=== Begin Enclosure ===
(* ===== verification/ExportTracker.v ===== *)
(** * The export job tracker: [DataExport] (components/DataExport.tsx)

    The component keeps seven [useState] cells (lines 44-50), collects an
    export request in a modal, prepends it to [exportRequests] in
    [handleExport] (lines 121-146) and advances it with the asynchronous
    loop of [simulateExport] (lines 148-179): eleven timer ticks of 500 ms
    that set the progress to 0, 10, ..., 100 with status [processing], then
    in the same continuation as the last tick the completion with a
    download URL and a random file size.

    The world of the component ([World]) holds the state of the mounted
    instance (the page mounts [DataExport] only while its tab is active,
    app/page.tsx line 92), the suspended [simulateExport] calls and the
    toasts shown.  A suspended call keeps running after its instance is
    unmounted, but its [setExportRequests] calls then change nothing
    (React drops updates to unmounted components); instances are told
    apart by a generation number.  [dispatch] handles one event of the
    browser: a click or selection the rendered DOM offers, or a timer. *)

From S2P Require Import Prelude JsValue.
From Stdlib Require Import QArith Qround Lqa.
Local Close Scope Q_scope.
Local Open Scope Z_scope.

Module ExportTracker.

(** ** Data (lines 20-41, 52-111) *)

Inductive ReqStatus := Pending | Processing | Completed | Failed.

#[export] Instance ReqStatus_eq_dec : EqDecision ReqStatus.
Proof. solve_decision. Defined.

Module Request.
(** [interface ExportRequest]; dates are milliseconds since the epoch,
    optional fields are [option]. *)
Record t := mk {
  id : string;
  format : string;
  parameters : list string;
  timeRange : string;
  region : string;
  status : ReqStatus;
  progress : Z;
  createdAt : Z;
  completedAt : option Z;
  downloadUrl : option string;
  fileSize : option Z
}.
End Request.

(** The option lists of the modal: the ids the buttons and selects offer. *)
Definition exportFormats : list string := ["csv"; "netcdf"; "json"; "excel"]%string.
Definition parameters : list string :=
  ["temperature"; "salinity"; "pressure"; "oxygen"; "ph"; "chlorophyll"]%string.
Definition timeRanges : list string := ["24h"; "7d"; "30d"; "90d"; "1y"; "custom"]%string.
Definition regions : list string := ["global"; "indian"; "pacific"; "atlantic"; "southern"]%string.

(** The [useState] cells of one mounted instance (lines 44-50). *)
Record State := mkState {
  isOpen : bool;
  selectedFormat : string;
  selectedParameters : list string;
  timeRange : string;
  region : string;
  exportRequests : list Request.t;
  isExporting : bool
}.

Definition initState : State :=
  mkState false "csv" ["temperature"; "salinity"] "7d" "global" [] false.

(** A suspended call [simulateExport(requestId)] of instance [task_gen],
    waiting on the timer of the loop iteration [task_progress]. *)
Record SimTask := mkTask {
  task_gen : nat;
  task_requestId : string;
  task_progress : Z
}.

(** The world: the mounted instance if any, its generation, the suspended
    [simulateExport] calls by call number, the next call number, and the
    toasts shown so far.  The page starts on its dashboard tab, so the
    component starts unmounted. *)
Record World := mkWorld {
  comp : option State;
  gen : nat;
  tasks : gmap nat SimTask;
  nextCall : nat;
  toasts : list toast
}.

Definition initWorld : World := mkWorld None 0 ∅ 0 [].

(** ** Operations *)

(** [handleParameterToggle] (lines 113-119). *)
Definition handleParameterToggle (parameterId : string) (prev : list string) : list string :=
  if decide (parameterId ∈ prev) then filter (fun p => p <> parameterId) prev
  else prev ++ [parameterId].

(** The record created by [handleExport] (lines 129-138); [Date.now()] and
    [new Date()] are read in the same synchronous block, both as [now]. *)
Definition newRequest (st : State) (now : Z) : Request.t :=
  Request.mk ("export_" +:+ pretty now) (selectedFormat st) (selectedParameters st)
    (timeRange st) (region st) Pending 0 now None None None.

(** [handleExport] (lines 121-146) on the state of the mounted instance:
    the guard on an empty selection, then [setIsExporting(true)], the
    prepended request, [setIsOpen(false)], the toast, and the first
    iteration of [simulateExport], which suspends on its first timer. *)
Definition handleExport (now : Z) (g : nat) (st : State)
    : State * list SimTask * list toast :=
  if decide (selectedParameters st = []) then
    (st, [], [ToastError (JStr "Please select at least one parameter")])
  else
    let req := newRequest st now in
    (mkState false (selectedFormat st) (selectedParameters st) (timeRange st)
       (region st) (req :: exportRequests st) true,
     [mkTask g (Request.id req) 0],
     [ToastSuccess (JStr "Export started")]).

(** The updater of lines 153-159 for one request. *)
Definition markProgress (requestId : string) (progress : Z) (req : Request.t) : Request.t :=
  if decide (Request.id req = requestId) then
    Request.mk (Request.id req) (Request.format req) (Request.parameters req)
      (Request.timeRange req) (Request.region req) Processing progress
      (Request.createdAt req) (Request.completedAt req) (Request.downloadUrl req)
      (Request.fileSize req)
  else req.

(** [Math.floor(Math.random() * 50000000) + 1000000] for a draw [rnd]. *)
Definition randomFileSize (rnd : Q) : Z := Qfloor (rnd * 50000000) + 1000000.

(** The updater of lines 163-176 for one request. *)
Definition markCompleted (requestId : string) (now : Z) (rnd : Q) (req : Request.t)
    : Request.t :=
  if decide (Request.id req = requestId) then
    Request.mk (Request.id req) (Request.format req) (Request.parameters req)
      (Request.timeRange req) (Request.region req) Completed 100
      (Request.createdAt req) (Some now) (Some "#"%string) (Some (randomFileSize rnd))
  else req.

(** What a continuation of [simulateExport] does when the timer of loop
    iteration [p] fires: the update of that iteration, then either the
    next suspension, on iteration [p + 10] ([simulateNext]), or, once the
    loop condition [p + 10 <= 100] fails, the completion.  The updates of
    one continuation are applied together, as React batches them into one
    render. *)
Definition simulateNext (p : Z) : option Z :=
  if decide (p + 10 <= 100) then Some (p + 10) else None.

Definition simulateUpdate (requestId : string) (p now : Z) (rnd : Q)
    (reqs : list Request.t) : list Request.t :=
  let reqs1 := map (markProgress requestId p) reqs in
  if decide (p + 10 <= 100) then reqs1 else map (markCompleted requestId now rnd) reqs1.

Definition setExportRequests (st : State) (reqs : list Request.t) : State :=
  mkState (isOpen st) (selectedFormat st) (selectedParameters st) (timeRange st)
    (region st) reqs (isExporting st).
=== End Enclosure ===
Give the full listing above again, exactly as it was presented.

(* ===== verification/ExportTracker.v ===== *)
(** * The export job tracker: [DataExport] (components/DataExport.tsx)

    The component keeps seven [useState] cells (lines 44-50), collects an
    export request in a modal, prepends it to [exportRequests] in
    [handleExport] (lines 121-146) and advances it with the asynchronous
    loop of [simulateExport] (lines 148-179): eleven timer ticks of 500 ms
    that set the progress to 0, 10, ..., 100 with status [processing], then
    in the same continuation as the last tick the completion with a
    download URL and a random file size.

    The world of the component ([World]) holds the state of the mounted
    instance (the page mounts [DataExport] only while its tab is active,
    app/page.tsx line 92), the suspended [simulateExport] calls and the
    toasts shown.  A suspended call keeps running after its instance is
    unmounted, but its [setExportRequests] calls then change nothing
    (React drops updates to unmounted components); instances are told
    apart by a generation number.  [dispatch] handles one event of the
    browser: a click or selection the rendered DOM offers, or a timer. *)

From S2P Require Import Prelude JsValue.
From Stdlib Require Import QArith Qround Lqa.
Local Close Scope Q_scope.
Local Open Scope Z_scope.

Module ExportTracker.

(** ** Data (lines 20-41, 52-111) *)

Inductive ReqStatus := Pending | Processing | Completed | Failed.

#[export] Instance ReqStatus_eq_dec : EqDecision ReqStatus.
Proof. solve_decision. Defined.

Module Request.
(** [interface ExportRequest]; dates are milliseconds since the epoch,
    optional fields are [option]. *)
Record t := mk {
  id : string;
  format : string;
  parameters : list string;
  timeRange : string;
  region : string;
  status : ReqStatus;
  progress : Z;
  createdAt : Z;
  completedAt : option Z;
  downloadUrl : option string;
  fileSize : option Z
}.
End Request.

(** The option lists of the modal: the ids the buttons and selects offer. *)
Definition exportFormats : list string := ["csv"; "netcdf"; "json"; "excel"]%string.
Definition parameters : list string :=
  ["temperature"; "salinity"; "pressure"; "oxygen"; "ph"; "chlorophyll"]%string.
Definition timeRanges : list string := ["24h"; "7d"; "30d"; "90d"; "1y"; "custom"]%string.
Definition regions : list string := ["global"; "indian"; "pacific"; "atlantic"; "southern"]%string.

(** The [useState] cells of one mounted instance (lines 44-50). *)
Record State := mkState {
  isOpen : bool;
  selectedFormat : string;
  selectedParameters : list string;
  timeRange : string;
  region : string;
  exportRequests : list Request.t;
  isExporting : bool
}.

Definition initState : State :=
  mkState false "csv" ["temperature"; "salinity"] "7d" "global" [] false.

(** A suspended call [simulateExport(requestId)] of instance [task_gen],
    waiting on the timer of the loop iteration [task_progress]. *)
Record SimTask := mkTask {
  task_gen : nat;
  task_requestId : string;
  task_progress : Z
}.

(** The world: the mounted instance if any, its generation, the suspended
    [simulateExport] calls by call number, the next call number, and the
    toasts shown so far.  The page starts on its dashboard tab, so the
    component starts unmounted. *)
Record World := mkWorld {
  comp : option State;
  gen : nat;
  tasks : gmap nat SimTask;
  nextCall : nat;
  toasts : list toast
}.

Definition initWorld : World := mkWorld None 0 ∅ 0 [].

(** ** Operations *)

(** [handleParameterToggle] (lines 113-119). *)
Definition handleParameterToggle (parameterId : string) (prev : list string) : list string :=
  if decide (parameterId ∈ prev) then filter (fun p => p <> parameterId) prev
  else prev ++ [parameterId].

(** The record created by [handleExport] (lines 129-138); [Date.now()] and
    [new Date()] are read in the same synchronous block, both as [now]. *)
Definition newRequest (st : State) (now : Z) : Request.t :=
  Request.mk ("export_" +:+ pretty now) (selectedFormat st) (selectedParameters st)
    (timeRange st) (region st) Pending 0 now None None None.

(** [handleExport] (lines 121-146) on the state of the mounted instance:
    the guard on an empty selection, then [setIsExporting(true)], the
    prepended request, [setIsOpen(false)], the toast, and the first
    iteration of [simulateExport], which suspends on its first timer. *)
Definition handleExport (now : Z) (g : nat) (st : State)
    : State * list SimTask * list toast :=
  if decide (selectedParameters st = []) then
    (st, [], [ToastError (JStr "Please select at least one parameter")])
  else
    let req := newRequest st now in
    (mkState false (selectedFormat st) (selectedParameters st) (timeRange st)
       (region st) (req :: exportRequests st) true,
     [mkTask g (Request.id req) 0],
     [ToastSuccess (JStr "Export started")]).

(** The updater of lines 153-159 for one request. *)
Definition markProgress (requestId : string) (progress : Z) (req : Request.t) : Request.t :=
  if decide (Request.id req = requestId) then
    Request.mk (Request.id req) (Request.format req) (Request.parameters req)
      (Request.timeRange req) (Request.region req) Processing progress
      (Request.createdAt req) (Request.completedAt req) (Request.downloadUrl req)
      (Request.fileSize req)
  else req.

(** [Math.floor(Math.random() * 50000000) + 1000000] for a draw [rnd]. *)
Definition randomFileSize (rnd : Q) : Z := Qfloor (rnd * 50000000) + 1000000.

(** The updater of lines 163-176 for one request. *)
Definition markCompleted (requestId : string) (now : Z) (rnd : Q) (req : Request.t)
    : Request.t :=
  if decide (Request.id req = requestId) then
    Request.mk (Request.id req) (Request.format req) (Request.parameters req)
      (Request.timeRange req) (Request.region req) Completed 100
      (Request.createdAt req) (Some now) (Some "#"%string) (Some (randomFileSize rnd))
  else req.

(** What a continuation of [simulateExport] does when the timer of loop
    iteration [p] fires: the update of that iteration, then either the
    next suspension, on iteration [p + 10] ([simulateNext]), or, once the
    loop condition [p + 10 <= 100] fails, the completion.  The updates of
    one continuation are applied together, as React batches them into one
    render. *)
Definition simulateNext (p : Z) : option Z :=
  if decide (p + 10 <= 100) then Some (p + 10) else None.

Definition simulateUpdate (requestId : string) (p now : Z) (rnd : Q)
    (reqs : list Request.t) : list Request.t :=
  let reqs1 := map (markProgress requestId p) reqs in
  if decide (p + 10 <= 100) then reqs1 else map (markCompleted requestId now rnd) reqs1.

Definition setExportRequests (st : State) (reqs : list Request.t) : State :=
  mkState (isOpen st) (selectedFormat st) (selectedParameters st) (timeRange st)
    (region st) reqs (isExporting st).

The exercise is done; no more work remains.